Source data
|---|
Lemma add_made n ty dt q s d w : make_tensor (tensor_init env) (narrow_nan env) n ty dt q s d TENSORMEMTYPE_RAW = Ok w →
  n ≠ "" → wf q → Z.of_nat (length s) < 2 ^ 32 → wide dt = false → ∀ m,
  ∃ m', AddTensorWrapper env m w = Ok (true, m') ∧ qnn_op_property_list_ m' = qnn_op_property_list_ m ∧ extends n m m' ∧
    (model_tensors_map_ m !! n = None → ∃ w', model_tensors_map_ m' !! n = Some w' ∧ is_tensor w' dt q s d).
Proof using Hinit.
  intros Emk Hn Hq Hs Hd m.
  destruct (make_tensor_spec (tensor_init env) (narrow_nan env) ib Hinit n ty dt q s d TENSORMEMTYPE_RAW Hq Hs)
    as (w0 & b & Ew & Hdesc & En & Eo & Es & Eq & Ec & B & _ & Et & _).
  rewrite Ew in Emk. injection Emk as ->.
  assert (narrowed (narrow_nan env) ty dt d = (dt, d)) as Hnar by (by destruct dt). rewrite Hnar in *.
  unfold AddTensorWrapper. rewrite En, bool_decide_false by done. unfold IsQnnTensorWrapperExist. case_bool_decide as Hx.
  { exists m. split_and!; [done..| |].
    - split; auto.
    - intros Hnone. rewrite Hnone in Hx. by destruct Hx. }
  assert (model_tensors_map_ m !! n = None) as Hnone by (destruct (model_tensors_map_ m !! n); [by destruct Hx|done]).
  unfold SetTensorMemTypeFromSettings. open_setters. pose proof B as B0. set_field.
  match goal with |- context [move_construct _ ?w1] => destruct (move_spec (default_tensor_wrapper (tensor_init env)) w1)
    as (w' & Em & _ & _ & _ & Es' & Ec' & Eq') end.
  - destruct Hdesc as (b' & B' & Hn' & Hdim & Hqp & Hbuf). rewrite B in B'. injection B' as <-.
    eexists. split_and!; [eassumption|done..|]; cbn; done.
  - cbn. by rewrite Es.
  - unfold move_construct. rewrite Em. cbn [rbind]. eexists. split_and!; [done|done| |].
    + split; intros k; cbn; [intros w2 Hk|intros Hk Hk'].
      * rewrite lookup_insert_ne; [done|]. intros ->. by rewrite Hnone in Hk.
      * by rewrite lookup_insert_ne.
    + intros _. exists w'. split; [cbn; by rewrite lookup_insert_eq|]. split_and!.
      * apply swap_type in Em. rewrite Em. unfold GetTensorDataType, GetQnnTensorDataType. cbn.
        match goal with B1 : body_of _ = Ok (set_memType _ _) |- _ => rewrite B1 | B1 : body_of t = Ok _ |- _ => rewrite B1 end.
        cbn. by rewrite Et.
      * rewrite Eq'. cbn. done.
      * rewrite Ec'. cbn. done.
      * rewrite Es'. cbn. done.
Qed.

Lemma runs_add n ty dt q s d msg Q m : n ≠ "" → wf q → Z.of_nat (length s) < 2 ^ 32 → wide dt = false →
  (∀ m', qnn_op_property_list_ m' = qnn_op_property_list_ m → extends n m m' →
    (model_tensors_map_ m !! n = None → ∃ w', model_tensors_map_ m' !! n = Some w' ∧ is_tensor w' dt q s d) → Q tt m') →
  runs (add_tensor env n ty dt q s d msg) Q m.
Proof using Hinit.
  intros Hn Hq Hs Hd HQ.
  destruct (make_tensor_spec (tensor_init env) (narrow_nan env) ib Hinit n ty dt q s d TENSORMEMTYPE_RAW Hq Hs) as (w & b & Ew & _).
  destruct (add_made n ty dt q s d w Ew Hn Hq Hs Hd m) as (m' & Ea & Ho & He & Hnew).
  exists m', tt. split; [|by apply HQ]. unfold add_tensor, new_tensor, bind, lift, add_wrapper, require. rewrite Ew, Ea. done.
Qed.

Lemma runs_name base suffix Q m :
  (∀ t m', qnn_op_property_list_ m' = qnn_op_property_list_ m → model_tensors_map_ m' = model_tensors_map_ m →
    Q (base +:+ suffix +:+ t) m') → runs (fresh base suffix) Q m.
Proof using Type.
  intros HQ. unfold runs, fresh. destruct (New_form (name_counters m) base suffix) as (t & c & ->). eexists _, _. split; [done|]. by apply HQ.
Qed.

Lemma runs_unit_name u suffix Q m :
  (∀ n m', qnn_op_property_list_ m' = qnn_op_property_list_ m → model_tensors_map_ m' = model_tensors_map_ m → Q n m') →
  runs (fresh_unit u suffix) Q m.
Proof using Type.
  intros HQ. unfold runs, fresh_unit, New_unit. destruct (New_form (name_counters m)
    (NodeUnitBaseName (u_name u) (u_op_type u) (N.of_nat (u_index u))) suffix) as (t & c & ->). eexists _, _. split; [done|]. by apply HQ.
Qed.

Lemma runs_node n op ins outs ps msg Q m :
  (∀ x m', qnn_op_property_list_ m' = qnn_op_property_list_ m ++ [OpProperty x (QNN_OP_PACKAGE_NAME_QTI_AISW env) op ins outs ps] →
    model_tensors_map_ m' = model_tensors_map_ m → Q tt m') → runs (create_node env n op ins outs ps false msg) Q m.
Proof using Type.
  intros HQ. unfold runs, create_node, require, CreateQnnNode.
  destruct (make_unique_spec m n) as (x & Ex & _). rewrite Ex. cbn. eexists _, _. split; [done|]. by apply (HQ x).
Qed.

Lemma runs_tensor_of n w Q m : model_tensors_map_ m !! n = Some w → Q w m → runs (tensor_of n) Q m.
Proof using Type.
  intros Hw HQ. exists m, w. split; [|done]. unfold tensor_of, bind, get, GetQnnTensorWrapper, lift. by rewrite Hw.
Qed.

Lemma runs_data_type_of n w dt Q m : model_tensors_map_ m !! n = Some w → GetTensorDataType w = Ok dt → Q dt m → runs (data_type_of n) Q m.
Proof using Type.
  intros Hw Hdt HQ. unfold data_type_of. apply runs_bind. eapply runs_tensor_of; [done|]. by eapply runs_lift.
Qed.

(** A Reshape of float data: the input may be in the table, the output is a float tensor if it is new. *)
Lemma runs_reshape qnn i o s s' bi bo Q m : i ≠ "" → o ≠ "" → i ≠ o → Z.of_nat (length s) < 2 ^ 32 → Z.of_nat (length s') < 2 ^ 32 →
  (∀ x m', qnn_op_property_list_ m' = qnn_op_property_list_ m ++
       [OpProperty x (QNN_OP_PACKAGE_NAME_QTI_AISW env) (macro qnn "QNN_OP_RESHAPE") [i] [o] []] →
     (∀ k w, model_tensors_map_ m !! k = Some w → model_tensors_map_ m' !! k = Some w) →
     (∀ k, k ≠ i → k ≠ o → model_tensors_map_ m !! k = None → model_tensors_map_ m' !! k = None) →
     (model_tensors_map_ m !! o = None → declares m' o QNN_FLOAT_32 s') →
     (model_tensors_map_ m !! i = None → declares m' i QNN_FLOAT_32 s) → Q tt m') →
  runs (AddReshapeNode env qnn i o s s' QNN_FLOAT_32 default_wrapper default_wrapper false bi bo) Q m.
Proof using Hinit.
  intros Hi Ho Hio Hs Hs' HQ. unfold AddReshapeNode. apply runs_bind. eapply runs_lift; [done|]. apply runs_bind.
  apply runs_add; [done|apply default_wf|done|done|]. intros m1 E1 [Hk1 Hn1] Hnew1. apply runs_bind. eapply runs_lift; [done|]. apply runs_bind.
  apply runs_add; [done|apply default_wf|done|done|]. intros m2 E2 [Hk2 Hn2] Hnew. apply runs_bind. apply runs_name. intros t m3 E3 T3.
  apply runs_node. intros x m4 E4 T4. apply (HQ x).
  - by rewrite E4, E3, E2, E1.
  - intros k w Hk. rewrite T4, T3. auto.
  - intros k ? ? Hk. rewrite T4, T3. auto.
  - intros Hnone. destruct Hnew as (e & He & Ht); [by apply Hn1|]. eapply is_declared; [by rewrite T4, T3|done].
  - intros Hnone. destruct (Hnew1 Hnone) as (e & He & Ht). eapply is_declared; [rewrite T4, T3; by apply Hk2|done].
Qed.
|---|
WORK REQUIRED =>
Starting at the line that has "unfold SetTensorMemTypeFromSettings. open_setters." in the records above, restate word for word every line until the one that has "- cbn. by rewrite Es.", and include that one as well.

WRITTEN SOLUTION =>
  unfold SetTensorMemTypeFromSettings. open_setters. pose proof B as B0. set_field.
  match goal with |- context [move_construct _ ?w1] => destruct (move_spec (default_tensor_wrapper (tensor_init env)) w1)
    as (w' & Em & _ & _ & _ & Es' & Ec' & Eq') end.
  - destruct Hdesc as (b' & B' & Hn' & Hdim & Hqp & Hbuf). rewrite B in B'. injection B' as <-.
    eexists. split_and!; [eassumption|done..|]; cbn; done.
  - cbn. by rewrite Es.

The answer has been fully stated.